== Source data
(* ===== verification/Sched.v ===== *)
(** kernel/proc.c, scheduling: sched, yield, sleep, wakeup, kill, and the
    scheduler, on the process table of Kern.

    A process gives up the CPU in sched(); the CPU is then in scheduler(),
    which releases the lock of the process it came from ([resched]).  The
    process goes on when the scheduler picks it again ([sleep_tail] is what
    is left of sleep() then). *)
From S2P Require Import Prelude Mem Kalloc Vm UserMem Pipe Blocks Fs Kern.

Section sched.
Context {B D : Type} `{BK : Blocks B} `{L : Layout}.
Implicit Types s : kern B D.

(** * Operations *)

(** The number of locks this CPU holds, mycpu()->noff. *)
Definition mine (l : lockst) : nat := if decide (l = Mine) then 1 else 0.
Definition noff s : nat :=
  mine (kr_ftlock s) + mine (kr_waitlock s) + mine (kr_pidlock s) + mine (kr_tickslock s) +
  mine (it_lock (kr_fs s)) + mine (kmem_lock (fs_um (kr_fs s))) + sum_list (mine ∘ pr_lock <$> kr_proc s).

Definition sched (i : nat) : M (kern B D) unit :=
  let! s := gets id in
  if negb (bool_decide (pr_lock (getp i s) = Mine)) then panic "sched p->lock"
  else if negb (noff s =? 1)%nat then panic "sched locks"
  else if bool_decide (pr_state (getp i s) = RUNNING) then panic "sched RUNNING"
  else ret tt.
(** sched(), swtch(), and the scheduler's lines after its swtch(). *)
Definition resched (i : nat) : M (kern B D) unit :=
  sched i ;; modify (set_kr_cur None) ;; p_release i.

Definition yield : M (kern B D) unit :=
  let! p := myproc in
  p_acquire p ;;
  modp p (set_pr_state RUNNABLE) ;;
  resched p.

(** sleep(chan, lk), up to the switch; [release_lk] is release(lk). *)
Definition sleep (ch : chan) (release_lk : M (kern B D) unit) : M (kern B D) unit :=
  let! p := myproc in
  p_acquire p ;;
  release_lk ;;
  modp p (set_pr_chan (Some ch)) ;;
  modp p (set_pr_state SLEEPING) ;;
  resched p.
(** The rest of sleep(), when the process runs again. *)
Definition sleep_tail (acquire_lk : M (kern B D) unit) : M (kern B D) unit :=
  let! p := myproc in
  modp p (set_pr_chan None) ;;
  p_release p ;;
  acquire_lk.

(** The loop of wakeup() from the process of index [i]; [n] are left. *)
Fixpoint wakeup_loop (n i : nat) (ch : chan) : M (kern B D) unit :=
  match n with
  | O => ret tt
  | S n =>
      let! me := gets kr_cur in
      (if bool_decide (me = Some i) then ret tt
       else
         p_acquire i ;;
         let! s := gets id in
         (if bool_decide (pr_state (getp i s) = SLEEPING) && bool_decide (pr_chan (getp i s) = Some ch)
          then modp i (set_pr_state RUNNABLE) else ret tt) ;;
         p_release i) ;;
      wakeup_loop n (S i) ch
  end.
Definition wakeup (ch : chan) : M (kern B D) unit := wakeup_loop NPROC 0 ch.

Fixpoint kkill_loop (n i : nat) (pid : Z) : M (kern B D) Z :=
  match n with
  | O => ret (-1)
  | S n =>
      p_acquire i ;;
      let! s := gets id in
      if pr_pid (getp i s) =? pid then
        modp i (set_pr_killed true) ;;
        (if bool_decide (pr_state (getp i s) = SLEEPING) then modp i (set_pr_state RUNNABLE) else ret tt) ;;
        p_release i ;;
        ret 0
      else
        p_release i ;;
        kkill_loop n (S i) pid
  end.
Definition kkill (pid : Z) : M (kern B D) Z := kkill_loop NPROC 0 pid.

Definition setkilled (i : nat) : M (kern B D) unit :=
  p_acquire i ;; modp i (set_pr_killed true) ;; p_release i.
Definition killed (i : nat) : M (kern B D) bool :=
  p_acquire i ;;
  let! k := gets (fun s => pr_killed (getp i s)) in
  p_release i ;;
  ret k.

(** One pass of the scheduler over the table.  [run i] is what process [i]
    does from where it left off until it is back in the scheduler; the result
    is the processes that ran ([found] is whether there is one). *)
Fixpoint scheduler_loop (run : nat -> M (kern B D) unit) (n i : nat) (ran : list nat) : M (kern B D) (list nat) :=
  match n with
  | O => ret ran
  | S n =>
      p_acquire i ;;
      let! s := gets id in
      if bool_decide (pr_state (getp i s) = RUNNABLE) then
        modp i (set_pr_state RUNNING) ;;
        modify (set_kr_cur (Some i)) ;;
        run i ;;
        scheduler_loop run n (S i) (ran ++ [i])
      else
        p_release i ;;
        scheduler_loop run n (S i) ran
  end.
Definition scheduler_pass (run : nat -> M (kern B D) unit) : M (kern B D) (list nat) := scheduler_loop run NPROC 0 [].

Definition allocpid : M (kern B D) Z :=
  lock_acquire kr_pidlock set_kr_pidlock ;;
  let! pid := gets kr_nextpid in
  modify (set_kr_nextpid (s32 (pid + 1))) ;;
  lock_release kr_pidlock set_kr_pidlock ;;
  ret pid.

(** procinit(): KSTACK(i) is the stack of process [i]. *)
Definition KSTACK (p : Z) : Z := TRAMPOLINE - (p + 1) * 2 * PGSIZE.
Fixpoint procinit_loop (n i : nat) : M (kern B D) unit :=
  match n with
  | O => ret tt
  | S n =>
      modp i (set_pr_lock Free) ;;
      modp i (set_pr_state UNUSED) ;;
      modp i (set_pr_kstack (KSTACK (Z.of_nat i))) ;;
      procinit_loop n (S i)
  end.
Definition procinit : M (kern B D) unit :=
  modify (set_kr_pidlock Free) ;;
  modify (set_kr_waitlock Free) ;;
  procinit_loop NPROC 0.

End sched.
====
== Source data
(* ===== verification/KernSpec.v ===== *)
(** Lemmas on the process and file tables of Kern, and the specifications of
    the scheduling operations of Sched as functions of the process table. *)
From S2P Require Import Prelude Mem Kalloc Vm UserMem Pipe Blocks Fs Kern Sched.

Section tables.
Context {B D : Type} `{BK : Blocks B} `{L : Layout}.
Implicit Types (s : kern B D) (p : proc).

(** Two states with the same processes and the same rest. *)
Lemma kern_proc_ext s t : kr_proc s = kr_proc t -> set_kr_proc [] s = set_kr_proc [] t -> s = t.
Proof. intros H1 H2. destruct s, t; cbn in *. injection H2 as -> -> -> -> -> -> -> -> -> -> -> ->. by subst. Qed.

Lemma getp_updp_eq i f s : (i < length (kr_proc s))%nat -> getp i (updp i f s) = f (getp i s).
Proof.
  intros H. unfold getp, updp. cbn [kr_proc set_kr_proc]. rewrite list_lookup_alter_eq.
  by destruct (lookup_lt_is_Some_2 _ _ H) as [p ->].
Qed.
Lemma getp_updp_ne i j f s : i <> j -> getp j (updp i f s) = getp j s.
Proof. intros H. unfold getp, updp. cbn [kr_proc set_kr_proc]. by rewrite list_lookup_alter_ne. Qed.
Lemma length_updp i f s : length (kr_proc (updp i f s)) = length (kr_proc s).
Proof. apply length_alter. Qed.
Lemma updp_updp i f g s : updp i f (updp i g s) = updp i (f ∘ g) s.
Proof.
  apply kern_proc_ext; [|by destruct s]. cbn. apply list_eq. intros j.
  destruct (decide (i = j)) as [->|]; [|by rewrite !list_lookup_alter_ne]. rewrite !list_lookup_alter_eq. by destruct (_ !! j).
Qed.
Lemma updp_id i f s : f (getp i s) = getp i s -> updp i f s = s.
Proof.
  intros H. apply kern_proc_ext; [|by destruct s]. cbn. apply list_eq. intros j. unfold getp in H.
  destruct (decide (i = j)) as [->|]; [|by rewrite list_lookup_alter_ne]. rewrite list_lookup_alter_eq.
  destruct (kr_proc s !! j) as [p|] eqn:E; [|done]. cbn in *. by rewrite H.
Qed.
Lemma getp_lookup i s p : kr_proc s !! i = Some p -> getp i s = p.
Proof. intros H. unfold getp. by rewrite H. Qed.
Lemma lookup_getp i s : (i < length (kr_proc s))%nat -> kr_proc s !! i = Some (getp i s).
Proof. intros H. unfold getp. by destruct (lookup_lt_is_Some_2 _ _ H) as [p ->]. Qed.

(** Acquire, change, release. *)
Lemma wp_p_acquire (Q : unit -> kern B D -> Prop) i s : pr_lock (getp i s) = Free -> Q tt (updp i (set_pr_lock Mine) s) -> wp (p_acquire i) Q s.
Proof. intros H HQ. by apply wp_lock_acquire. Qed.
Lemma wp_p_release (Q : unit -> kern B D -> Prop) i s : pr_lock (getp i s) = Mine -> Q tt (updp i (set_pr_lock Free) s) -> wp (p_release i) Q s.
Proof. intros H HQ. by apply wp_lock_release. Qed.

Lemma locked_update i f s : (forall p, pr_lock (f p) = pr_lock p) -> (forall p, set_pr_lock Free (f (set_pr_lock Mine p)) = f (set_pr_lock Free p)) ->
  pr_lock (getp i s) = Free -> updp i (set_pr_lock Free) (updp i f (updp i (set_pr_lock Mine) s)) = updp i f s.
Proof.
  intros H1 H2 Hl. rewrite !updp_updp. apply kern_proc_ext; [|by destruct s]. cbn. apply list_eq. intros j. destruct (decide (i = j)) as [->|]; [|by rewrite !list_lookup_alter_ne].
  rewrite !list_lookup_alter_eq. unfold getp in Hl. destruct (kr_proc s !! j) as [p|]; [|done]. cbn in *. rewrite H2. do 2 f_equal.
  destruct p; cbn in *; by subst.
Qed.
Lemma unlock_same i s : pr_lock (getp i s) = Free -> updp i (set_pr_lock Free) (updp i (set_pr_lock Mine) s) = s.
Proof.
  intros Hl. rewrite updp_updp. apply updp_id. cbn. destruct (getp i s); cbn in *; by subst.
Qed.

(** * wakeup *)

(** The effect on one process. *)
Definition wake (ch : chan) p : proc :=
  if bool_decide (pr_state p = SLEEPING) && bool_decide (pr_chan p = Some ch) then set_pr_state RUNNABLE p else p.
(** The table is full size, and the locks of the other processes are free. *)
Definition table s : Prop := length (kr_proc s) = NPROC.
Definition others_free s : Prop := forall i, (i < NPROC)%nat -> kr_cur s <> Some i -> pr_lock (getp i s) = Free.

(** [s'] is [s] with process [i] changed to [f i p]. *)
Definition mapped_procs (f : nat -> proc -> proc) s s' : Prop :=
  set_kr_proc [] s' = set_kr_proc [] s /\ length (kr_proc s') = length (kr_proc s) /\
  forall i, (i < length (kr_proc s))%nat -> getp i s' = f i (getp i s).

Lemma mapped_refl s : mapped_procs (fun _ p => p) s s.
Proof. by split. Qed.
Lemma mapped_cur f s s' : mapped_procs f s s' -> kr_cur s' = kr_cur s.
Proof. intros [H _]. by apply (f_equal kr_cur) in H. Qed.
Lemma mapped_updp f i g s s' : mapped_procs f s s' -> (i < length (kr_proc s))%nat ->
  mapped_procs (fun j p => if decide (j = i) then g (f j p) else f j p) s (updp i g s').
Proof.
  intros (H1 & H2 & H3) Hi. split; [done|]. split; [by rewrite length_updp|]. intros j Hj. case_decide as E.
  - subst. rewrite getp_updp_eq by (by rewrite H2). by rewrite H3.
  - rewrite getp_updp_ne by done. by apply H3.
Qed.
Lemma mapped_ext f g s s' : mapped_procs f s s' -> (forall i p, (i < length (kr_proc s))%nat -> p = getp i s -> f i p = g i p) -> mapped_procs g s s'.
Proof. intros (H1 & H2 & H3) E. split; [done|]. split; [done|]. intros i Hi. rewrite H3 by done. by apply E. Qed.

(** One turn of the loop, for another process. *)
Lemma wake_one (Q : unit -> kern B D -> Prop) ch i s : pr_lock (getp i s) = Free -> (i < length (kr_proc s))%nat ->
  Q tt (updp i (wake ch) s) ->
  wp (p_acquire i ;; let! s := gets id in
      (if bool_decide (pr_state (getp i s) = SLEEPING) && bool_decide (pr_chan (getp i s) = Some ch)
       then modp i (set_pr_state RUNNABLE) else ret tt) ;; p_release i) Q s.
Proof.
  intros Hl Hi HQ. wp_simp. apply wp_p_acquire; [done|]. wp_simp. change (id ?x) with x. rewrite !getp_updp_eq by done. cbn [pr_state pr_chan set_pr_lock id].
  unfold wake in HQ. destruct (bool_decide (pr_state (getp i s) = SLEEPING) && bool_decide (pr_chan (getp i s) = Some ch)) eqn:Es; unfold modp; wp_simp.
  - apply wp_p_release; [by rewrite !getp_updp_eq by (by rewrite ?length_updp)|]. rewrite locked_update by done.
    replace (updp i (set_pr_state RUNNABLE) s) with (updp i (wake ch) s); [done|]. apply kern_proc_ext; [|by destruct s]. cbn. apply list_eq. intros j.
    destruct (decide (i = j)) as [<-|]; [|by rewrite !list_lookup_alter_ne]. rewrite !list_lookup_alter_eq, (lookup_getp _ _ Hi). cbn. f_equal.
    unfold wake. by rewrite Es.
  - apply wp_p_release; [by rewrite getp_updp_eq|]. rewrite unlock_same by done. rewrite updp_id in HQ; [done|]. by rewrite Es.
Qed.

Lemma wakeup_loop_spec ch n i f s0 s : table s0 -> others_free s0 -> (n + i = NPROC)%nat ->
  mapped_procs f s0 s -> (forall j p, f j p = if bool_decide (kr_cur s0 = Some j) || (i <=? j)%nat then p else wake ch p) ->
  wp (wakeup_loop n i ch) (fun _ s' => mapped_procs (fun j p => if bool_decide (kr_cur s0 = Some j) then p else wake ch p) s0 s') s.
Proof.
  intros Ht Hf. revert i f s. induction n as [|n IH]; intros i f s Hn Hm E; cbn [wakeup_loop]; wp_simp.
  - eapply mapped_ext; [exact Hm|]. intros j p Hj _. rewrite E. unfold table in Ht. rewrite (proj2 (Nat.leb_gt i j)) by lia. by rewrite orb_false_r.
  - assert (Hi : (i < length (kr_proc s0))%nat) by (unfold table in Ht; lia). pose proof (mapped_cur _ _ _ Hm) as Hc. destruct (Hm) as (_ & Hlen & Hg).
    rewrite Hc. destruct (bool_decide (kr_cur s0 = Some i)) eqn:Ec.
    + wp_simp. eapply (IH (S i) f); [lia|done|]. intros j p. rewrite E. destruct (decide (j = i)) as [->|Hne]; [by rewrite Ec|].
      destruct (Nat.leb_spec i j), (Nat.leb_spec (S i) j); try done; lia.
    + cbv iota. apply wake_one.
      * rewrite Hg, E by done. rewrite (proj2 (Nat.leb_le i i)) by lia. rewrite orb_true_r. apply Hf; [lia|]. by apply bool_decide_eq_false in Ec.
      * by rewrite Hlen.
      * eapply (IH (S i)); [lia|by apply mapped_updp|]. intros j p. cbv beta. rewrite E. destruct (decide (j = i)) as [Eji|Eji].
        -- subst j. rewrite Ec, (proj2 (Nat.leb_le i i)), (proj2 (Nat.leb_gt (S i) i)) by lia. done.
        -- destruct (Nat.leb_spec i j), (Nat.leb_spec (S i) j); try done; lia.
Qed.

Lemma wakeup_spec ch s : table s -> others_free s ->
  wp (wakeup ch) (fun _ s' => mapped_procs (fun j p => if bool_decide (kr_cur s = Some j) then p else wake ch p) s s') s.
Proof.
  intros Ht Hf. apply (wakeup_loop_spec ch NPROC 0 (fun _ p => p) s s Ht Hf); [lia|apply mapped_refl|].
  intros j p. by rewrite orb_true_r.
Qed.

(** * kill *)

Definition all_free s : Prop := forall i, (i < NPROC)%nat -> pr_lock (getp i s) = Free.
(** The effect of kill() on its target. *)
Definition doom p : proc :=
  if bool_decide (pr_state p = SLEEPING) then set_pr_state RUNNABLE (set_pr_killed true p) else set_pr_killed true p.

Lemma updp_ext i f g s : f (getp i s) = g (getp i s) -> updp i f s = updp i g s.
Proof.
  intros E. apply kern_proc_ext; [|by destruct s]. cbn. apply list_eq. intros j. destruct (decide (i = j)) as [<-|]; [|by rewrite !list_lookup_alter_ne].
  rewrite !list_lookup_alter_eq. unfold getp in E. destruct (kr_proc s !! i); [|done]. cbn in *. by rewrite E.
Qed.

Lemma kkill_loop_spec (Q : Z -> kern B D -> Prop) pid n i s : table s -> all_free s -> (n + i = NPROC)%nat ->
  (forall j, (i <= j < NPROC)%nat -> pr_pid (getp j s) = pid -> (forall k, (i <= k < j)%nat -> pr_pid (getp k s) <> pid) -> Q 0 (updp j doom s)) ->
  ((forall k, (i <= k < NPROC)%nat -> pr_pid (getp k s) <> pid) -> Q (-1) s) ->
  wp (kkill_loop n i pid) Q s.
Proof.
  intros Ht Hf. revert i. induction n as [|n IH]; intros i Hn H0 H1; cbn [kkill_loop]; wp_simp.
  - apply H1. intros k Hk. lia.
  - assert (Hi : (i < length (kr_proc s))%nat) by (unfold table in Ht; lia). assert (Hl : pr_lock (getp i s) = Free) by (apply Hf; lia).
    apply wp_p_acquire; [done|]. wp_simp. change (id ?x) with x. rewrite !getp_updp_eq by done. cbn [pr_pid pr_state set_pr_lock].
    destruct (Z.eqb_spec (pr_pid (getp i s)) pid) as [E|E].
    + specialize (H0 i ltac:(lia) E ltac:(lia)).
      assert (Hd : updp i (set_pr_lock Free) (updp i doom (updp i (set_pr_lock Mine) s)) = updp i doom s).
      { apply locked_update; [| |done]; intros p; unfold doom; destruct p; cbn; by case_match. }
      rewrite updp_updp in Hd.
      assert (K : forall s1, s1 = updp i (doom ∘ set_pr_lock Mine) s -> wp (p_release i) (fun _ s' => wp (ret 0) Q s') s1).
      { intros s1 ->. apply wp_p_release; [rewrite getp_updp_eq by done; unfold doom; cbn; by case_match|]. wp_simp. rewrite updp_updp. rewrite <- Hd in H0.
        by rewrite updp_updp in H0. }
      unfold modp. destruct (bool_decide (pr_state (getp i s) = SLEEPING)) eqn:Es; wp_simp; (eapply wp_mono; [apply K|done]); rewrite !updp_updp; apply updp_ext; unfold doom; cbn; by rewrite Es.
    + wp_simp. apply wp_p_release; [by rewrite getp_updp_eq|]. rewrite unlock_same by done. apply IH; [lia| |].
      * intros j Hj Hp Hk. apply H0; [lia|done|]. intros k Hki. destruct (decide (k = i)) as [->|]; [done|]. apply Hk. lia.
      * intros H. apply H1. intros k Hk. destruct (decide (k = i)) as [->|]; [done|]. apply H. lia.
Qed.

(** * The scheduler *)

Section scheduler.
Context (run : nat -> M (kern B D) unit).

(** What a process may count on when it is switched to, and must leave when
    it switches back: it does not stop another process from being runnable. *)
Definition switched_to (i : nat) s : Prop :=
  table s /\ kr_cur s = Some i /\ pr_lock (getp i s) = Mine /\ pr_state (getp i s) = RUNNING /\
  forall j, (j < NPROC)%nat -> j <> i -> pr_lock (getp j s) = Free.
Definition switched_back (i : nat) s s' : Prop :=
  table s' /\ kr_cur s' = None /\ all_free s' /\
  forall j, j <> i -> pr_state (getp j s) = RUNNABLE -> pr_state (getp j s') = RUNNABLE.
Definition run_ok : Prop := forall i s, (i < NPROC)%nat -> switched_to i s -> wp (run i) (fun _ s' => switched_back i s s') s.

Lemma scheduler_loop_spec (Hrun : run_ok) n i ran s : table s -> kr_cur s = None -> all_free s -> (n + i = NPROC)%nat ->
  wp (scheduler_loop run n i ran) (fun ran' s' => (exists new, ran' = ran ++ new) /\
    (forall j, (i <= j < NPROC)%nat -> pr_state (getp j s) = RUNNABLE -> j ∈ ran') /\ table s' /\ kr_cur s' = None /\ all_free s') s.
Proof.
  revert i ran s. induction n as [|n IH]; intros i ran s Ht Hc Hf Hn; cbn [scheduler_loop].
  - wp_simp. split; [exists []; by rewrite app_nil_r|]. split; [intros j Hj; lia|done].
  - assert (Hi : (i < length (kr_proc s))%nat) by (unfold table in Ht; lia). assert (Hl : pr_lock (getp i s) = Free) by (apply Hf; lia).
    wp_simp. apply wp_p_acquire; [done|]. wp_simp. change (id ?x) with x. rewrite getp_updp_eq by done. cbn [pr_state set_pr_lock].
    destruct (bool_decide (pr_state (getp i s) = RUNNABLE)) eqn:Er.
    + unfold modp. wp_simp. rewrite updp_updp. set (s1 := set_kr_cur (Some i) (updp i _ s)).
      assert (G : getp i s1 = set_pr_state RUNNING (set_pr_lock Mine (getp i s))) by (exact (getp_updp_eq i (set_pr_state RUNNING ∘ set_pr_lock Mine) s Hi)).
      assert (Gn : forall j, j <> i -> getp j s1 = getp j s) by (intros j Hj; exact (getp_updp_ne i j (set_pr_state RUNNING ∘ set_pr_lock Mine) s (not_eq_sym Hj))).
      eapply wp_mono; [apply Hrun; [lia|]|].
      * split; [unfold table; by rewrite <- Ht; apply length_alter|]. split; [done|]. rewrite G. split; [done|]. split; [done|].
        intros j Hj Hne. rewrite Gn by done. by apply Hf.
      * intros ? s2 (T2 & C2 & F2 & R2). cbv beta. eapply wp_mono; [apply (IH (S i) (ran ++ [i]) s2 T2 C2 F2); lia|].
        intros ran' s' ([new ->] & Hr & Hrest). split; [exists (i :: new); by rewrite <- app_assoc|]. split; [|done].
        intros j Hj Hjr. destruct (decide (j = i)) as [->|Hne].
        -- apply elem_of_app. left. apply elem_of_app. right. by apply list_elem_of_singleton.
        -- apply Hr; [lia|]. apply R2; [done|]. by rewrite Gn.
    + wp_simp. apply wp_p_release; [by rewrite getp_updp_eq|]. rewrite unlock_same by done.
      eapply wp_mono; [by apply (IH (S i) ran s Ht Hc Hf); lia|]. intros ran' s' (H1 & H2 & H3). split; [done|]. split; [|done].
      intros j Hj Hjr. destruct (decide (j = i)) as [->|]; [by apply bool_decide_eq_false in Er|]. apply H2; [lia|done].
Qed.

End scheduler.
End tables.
====
Please report every line in the entries above that holds the string "exact".

Solution
  - eapply mapped_ext; [exact Hm|]. intros j p Hj _. rewrite E. unfold table in Ht. rewrite (proj2 (Nat.leb_gt i j)) by lia. by rewrite orb_false_r.
      assert (G : getp i s1 = set_pr_state RUNNING (set_pr_lock Mine (getp i s))) by (exact (getp_updp_eq i (set_pr_state RUNNING ∘ set_pr_lock Mine) s Hi)).
      assert (Gn : forall j, j <> i -> getp j s1 = getp j s) by (intros j Hj; exact (getp_updp_ne i j (set_pr_state RUNNING ∘ set_pr_lock Mine) s (not_eq_sym Hj))).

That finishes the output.